-------- THE DATA --------

Lemma grows_link p size c0 g l c c' :
  vol_geom p size -> file_chain p g c0 l -> last l = Some c ->
  (forall x, 0 <= x < size -> length (g x) = 512%nat) ->
  is_cluster p c' -> 2 <= c' -> tval p g c' = 0 ->
  grows p size c0 g l (link_entries p true c c' g) [c'].
Proof.
  intros Hgeo [Hch H2] Hlast Hlen Hc' H2c' Hfree.
  assert (c ∈ l) as Hcl by (by apply last_Some_elem_of).
  pose proof (chain_clusters _ _ _ _ Hch) as HF. rewrite Forall_forall in HF.
  assert (forall d, is_cluster p d -> length (g (entry_sec p d)) = 512%nat) as Hlen'.
  { intros d Hd. apply Hlen. by apply (geom_cap _ _ Hgeo), entry_in_table. }
  pose proof (geom_spf _ _ Hgeo) as Hspf.
  assert (c' < 0x0FFFFFF7) as Hbig by (unfold is_cluster, n_entries in Hc'; lia).
  assert (c' ∉ l) as Hnl by (intros Hin; by eapply chain_used in Hin; [|done]).
  assert (forall x, tval p (link_entries p true c c' g) x =
    if decide (x = c') then 0x0FFFFFFF else if decide (x = c) then c' else tval p g x) as Ht.
  { intros x. unfold link_entries. rewrite tval_set; [|rewrite length_set_entry; by apply Hlen'|lia].
    destruct (decide (x = c')); [done|]. rewrite tval_set; [done|by apply Hlen', HF|lia]. }
  split.
  - split; [|apply Forall_app; split; [done|by apply Forall_singleton]].
    eapply chain_snoc; try done; unfold FAT_TV_LAST, FAT_TV_BAD, FAT_TV_FREE; try lia.
    + rewrite Ht, decide_False, decide_True; [done..|]. by intros ->.
    + by rewrite Ht, decide_True.
    + intros d Hd Hne. rewrite Ht, !decide_False; [done..|]. by intros ->.
  - intros d ->%list_elem_of_singleton. split; [lia|done].
  - intros x Hx Hn. rewrite elem_of_app, list_elem_of_singleton in Hn. unfold link_entries.
    rewrite entry_set; [|rewrite length_set_entry; by apply Hlen'|lia].
    rewrite decide_False by tauto. rewrite entry_set; [|by apply Hlen', HF|lia].
    rewrite decide_False; [done|]. intros ->. tauto.
  - intros x Hx Hnt _. unfold link_entries. rewrite !set_entry_outside; auto.
Qed.

Section Write.
Context `{BlockDevSpec} {E : FatEnv} {CM : CharModel}.

Lemma slice_bytes buf off n : Forall is_byte buf -> Forall is_byte (slice buf off n).
Proof. intros. unfold slice. by apply Forall_take, Forall_drop. Qed.
Lemma blit_bytes n off bytes buf : byte_array n buf -> Forall is_byte bytes ->
  0 <= off -> off + Z.of_nat (length bytes) <= Z.of_nat n -> byte_array n (blit off bytes buf).
Proof.
  intros [Hl Hb] Hy H0' H1'. split; [by rewrite length_blit by lia|]. unfold blit.
  apply Forall_app; split; [by apply Forall_take|]. apply Forall_app; split; [done|by apply Forall_drop].
Qed.

Lemma wp_write_piece s (g : Z -> list Z) a bo n bw buf odd Q :
  vol_ok s -> (forall x, 0 <= x < cap s -> blk s x = g x) -> 0 <= a < cap s ->
  0 <= bo -> 0 < n -> bo + n <= 512 -> 0 <= bw -> bw + n <= Z.of_nat (length buf) ->
  Forall is_byte buf -> length odd = 512%nat ->
  (forall s' odd', disk_step s 0 (put_sector a bo (slice buf bw n) g) s' -> length odd' = 512%nat ->
     Q (true, odd') s') ->
  wp (write_piece a bo n bw buf odd) s Q.
Proof.
  intros Hv Hg Ha Hbo Hn Hle Hbw Hlen Hby Hodd HQ. unfold write_piece. wstep. wstep.
  rewrite (geom_bps _ _ (proj2 Hv)). pose proof (blk_bytes s a (proj1 Hv) Ha) as Hba.
  assert (length (slice buf bw n) = Z.to_nat n) as Hls by (apply length_slice; lia).
  destruct (Z.ltb_spec n 512) as [Hlt|Hge].
  - wstep. apply wp_fat_read; [apply Hv|done|done|]. intros s1 Hs1.
    cbn [fst snd negb Z.eqb FAT_SUCCESS].
    wstep. apply wp_copy_from; [lia..|].
    wstep. apply wp_copy_to; [lia|destruct Hba as [-> _]; lia|].
    assert (byte_array 512 (blit bo (slice buf bw n) (blk s a))) as Hb2
      by (apply blit_bytes; [done|by apply slice_bytes|lia|lia]).
    wstep. apply wp_fat_write; [apply Hs1|by rewrite (step_cap _ _ _ _ Hs1)|done|].
    intros s2 Hs2. wstep. cbn [Z.eqb FAT_SUCCESS]. apply HQ; [|apply Hb2].
    eapply disk_step_ext; [by eapply disk_step_trans|]. intros x Hx. cbn. unfold put_sector.
    destruct (decide (x = a)) as [->|]; [by rewrite Hg|]. rewrite (step_blk _ _ _ _ Hs1) by done. by apply Hg.
  - assert (bo = 0 /\ n = 512) as [-> ->] by lia.
    assert (slice (drop (Z.to_nat bw) buf) 0 512 = slice buf bw 512) as Hsl
      by (unfold slice; change (Z.to_nat 0) with 0%nat; by rewrite drop_0).
    wstep. apply wp_fat_write_from; [apply Hv|done|rewrite length_drop; lia| |].
    { rewrite Hsl. split; [by rewrite Hls|by apply slice_bytes]. }
    intros s1 Hs1. wstep. cbn [Z.eqb FAT_SUCCESS]. apply HQ; [|done].
    eapply disk_step_ext; [done|]. intros x Hx. cbn. rewrite Hsl. unfold put_sector.
    destruct (decide (x = a)) as [->|]; [|by apply Hg].
    rewrite blit_all; [done|]. rewrite Hls, <- Hg by done. destruct Hba as [-> _]. done.
Qed.

(** The bytes of a file do not change when a cluster is linked to its chain. *)
Lemma link_old_bytes s (g : Z -> list Z) c0 l l2 c c' o :
  let p := fat_pinfo s in
  vol_ok s -> file_chain p g c0 l -> is_cluster p c -> is_cluster p c' ->
  0 <= o < Z.of_nat (length l) * cluster_bytes p ->
  file_byte p (link_entries p true c c' g) (l ++ l2) o = file_byte p g l o.
Proof.
  intros p Hv Hfc Hc Hc' Ho. unfold file_byte, sector_of. pose proof (geom_spc _ _ (proj2 Hv)) as Hspc. fold p in Hspc.
  assert (0 <= o / cluster_bytes p < Z.of_nat (length l)) as Hko.
  { assert (0 < cluster_bytes p) by (unfold cluster_bytes; lia).
    split; [apply Z.div_pos; lia|apply Z.div_lt_upper_bound; lia]. }
  rewrite cluster_of_app by done. destruct (file_chain_at _ _ _ _ _ Hfc Hko) as (_ & Hcko & H2ko).
  destruct (offset_split (sectors_per_cluster p) o ltac:(lia) ltac:(lia)) as (_ & Hso & _).
  destruct (data_sector s _ _ Hv Hcko H2ko Hso) as [_ Hnt]. fold p in Hnt.
  unfold link_entries. by rewrite !set_entry_outside.
Qed.

(** fat_acquire_next_cluster at cluster [k] of a file. *)
Lemma wp_acquire_in_chain s (g : Z -> list Z) c0 l k Q :
  let p := fat_pinfo s in
  let c := cluster_of l k in
  vol_ok s -> (forall x, 0 <= x < cap s -> blk s x = g x) -> file_chain p g c0 l -> tval p g 1 <> 0 ->
  0 <= k < Z.of_nat (length l) ->
  (k + 1 < Z.of_nat (length l) -> forall s', disk_step s 0 g s' -> Q (FAT_SUCCESS, cluster_of l (k + 1)) s') ->
  (k + 1 = Z.of_nat (length l) -> forall c' s', is_cluster p c' -> 2 <= c' ->
     grows p (cap s) c0 g l (link_entries p true c c' g) [c'] ->
     disk_step s 0 (link_entries p true c c' g) s' -> Q (FAT_SUCCESS, c') s') ->
  (k + 1 = Z.of_nat (length l) -> (forall d, is_cluster p d -> not_free p g d) ->
     forall s', disk_step s ENOSPC g s' -> Q (FAT_FAIL, c) s') ->
  wp (fat_acquire_next_cluster c true) s Q.
Proof.
  intros p c Hv Hg Hfc Hone Hk Hnext Hnew Hfull. destruct (file_chain_at _ _ _ _ _ Hfc Hk) as (_ & Hck & _).
  destruct (chain_pos p g c0 l k Hfc Hk) as [Hbf Hpos]. cbn zeta in Hbf, Hpos. fold c in Hck, Hbf, Hpos.
  apply wp_fat_acquire_next_cluster; fold p; rewrite ?(tval_agree s g) by done; fold p; try done.
  - by rewrite Hbf.
  - rewrite Hbf. intros HL s1 Hs1. destruct Hpos as [(Hlt & _ & ->)|(_ & HL' & _)]; [|cbn in HL; congruence].
    apply Hnext; [done|]. by eapply disk_step_ext.
  - intros HL c' s1 (Hc' & Hz & Hfree & Hs1). destruct Hpos as [(_ & HL' & _)|(Hend & _ & Hlast)]; [congruence|].
    fold p in Hc', Hfree, Hs1. rewrite (tval_agree s g) in Hfree by done. fold p in Hfree.
    assert (2 <= c') as H2c' by (unfold is_cluster in Hc'; destruct (decide (c' = 1)) as [->|]; [done|lia]).
    apply Hnew; try done.
    + apply grows_link; try done; [apply Hv|]. intros x Hx. rewrite <- Hg by done. by apply (blk_bytes s x (proj1 Hv)).
    + eapply disk_step_ext; [done|]. intros x Hx. unfold link_entries, set_entry. by rewrite !Hg.
  - intros HL Hall s1 Hs1. destruct Hpos as [(_ & HL' & _)|(Hend & _ & _)]; [congruence|].
    apply Hfull; [done| |by eapply disk_step_ext]. intros d Hd. specialize (Hall d Hd). revert Hall. unfold not_free.
    by rewrite (tval_agree s g).
Qed.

--------

## TASK DESCRIPTION
What lines in the listing above hold the string "change"? List them.

## TASK OUTPUT
      by (unfold slice; change (Z.to_nat 0) with 0%nat; by rewrite drop_0).
(** The bytes of a file do not change when a cluster is linked to its chain. *)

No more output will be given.